楽園島からの脱出 (電撃文庫) [感想]
土橋真二郎さんの新作。
無人島で開催される脱出ゲーム。高校生男女合わせて100名が参加するゲームをクリアするには、無人島から脱出すること。最低限のゲームルールしか説明されない中、脱出を目指してゲームの謎とルールを解明していく――。
高校生という枠組み。
今回ゲームをすることになる登場人物たちだけれど、誰もが冷静で大人である印象を受けた。元々学校で開催されていた極限ゲームに触れていたから、というのもあるのかもしれないが、全員があくまでゲームとして進めていますし感情で物事を整理しないように論理的な思考で動いている。なので現状、まだゲームは破綻していない。
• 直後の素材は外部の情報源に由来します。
Lemma resolve_loop_spec fuel s T current p cursor :
  (length cursor < fuel)%nat -> wf s -> repr s T -> path_to s current p ->
  match spec_resolve p (components cursor) T with
  | None => resolve_loop fuel s current cursor = 0
  | Some q => path_to s (resolve_loop fuel s current cursor) q
  end.
Proof.
  revert current p cursor. induction fuel as [|fuel IH]; intros current p cursor Hf W R Hp; [lia|]. cbn [resolve_loop].
  pose proof (next_component_spec cursor) as Hn. destruct (next_component cursor) as [| |c rest].
  - by rewrite Hn.
  - destruct Hn as (c & r & -> & Hl). cbn [spec_resolve]. by rewrite Hl.
  - destruct Hn as (-> & Hc & Hlen). cbn [spec_resolve]. destruct (dots c Hc) as [-> ->]. pose proof Hc as (_ & _ & ->). pose proof W as [kids W'].
    case_bool_decide as H1; [rewrite decide_True by done; apply IH; [lia|done..]|rewrite decide_False by done].
    case_bool_decide as H2; [rewrite decide_True by done|rewrite decide_False by done].
    + apply IH; [lia|done|done|]. destruct (path_inv _ _ _ Hp) as [[-> ->]|(Hm & q & Hq & ->)].
      * destruct (fw_top _ _ W') as [-> _]. done.
      * rewrite removelast_last. destruct (fw_parent _ _ W' current Hm) as [Hpar _].
        assert (nz (n_parent (vnode s current)) = true) as -> by (unfold nz; destruct (Z.eqb_spec (n_parent (vnode s current)) 0); [lia|done]). done.
    + pose proof (find_tree s kids T current p c W' R Hp (component_nonzero _ Hc)) as Hx. unfold nz. case_decide as E.
      * by rewrite E, (proj1 Hx).
      * destruct Hx as [Hpc ->]. rewrite (proj2 (Z.eqb_neq _ _) E). cbn [negb]. apply IH; [lia|done..].
Qed.

(** The string of a path names the path. *)
Lemma components_word w c r : Forall word_char c -> components_from w (c ++ r) = components_from (w ++ c) r.
Proof.
  intros H. revert w. induction H as [|x c [H1 H2] _ IH]; intros w; [by rewrite app_nil_r|]. cbn [app components_from].
  rewrite (proj2 (Z.eqb_neq _ _) H1), (proj2 (Z.eqb_neq _ _) H2), IH. by rewrite <- app_assoc.
Qed.

Lemma path_string_components p : Forall component p -> components (path_string p) = p.
Proof.
  unfold components, path_string. induction 1 as [|c p (Hne & Hw & _) _ IH]; [done|]. cbn [map concat app components_from]. change (SLASH =? 0) with false.
  rewrite Z.eqb_refl. cbn [flush app]. rewrite components_word by done. cbn [app]. destruct p as [|d p].
  - cbn. by destruct c.
  - cbn [map concat app components_from] in *. change (SLASH =? 0) with false in *. rewrite Z.eqb_refl in *. cbn [flush app] in IH. rewrite IH. by destruct c.
Qed.

Lemma path_string_snoc p c : path_string (p ++ [c]) = path_string p ++ SLASH :: c.
Proof. unfold path_string. rewrite map_app, concat_app. cbn. by rewrite app_nil_r. Qed.

Section GetPath.
  Context (s : Vfs) (kids : Z -> list Z) (W : vfs_wf s kids).
Lemma run_spec calls s T :
  wf s -> repr s T -> let '(bs, s') := run vfs_step calls s in let '(bs', T') := run spec_step calls T in bs = bs' /\ wf s' /\ repr s' T'.
Proof.
  revert s T. induction calls as [|call calls IH]; intros s T W R; [done|]. cbn [run]. pose proof (step_spec call s T W R) as H.
  destruct (vfs_step call s) as [b s1], (spec_step call T) as [b' T1]. destruct H as (-> & W1 & R1). specialize (IH s1 T1 W1 R1).
  destruct (run vfs_step calls s1) as [bs s2], (run spec_step calls T1) as [bs' T2]. by destruct IH as (-> & ? & ?).
Qed.

Lemma init_spec s0 : wf (vfs_init s0) /\ repr (vfs_init s0) tree_empty.
Proof.
  set (s := vfs_init s0). assert (f_node_count s = 1 /\ f_root s = 1 /\ vnode s 1 = mkVfsNode [] VFS_DIRECTORY None 0 0 0 0) as (Hc & Hr & Hn).
  { split_and!; [done|done|]. unfold s, vfs_init, allocate_node. change (f_node_count (s0 <| f_node_count := 0 |>)) with 0.
    change (VFS_MAX_NODES <=? 0) with false. cbv beta iota zeta. change (nz (0 + 1)) with true. cbn [negb].
    rewrite vnode_set, decide_True by done. set (t := set_vnode (0 + 1) (fun _ => node_zero) _). change (vnode (t <| f_root := 0 + 1 |>) (0 + 1)) with (vnode t (0 + 1)).
    unfold t. rewrite vnode_set, decide_True by done. done. }
  assert (forall n, live s n -> n = 1) as Hl by (unfold live; lia).
  split.
  - exists (fun _ => []). split; rewrite ?Hc, ?Hn; try done; try (intros; lia).
    + intros n ->%Hl. rewrite Hn. constructor.
    + intros n m _. split; [by intros ?%elem_of_nil|lia].
    + intros n _. constructor.
  - split; [|done]. intros p e. unfold tree_empty. rewrite lookup_singleton_Some. split.
    + intros [<- <-]. exists 1. split; [constructor|]. by rewrite Hn.
    + intros (n & Hp & He). destruct (path_inv _ _ _ Hp) as [[-> ->]|(? & _)]; [|lia]. by rewrite Hn in He.
Qed.

(** What a path leads to, from a node or from the root. *)
Lemma resolve_spec s T start p path :
  wf s -> repr s T -> start = 0 /\ p = [] \/ path_to s start p ->
  let base := if chr path =? SLASH then [] else p in
  match spec_resolve base (components path) T with
  | None => vfs_resolve s start path = 0
  | Some q => path_to s (vfs_resolve s start path) q
  end.
Proof.
  intros W R Hs base. destruct (root_facts s W) as (E & Hroot & _). unfold vfs_resolve. assert (nz (f_root s) = true) as -> by (by rewrite E). cbn [negb].
  apply resolve_loop_spec; [unfold path_fuel; lia|done|done|]. unfold base. destruct (chr path =? SLASH); [done|].
  destruct Hs as [[-> ->]|Hp]; [done|]. destruct W as [kids W]. pose proof (path_live _ _ W _ _ Hp) as Hl. unfold live in Hl.
  assert (nz start = true) as -> by (unfold nz; destruct (Z.eqb_spec start 0); [lia|done]). done.
Qed.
特に気になったのは、高校生という枠組みを崩さないように協調しあっているという点。これまでの作品のように露骨な対立は少ないですし、出し抜いてやろうとする思考や悪意が少ない。もちろん争いがないわけではないのだが、争うにしても事後処理が冷静だ。それは争いの元凶になった人間の台詞からも読み取れる。
けれど、これからは分からない。
最終的に主人公の沖田がゲームという枠から逸脱した行動をとってしまうので、ここからゲームが破綻してしまう可能性があるし、高校生ではなく人間としての感情をむき出しにする100人の姿が描かれていくのかもしれない。著者の持ち味は、人間の持っている裏側や心理を晒し者にする描写だと感じているので、そこは楽しみではある。逆に、沖田にはゲームとして脱出ゲームを終わらせて欲しいという気持ちもあったりして、複雑だ。
人間の醜悪さ、歪んだ黒い感情に支配されていく過程、本性に任せた行動の先は描かれていくのか。ゲームが進むごとに変化していった男女ペアの価値が、どのような意味を持っているのか、加えてまだまだ解明されていない謎が多いのでどのような展開を見せてくれるのか。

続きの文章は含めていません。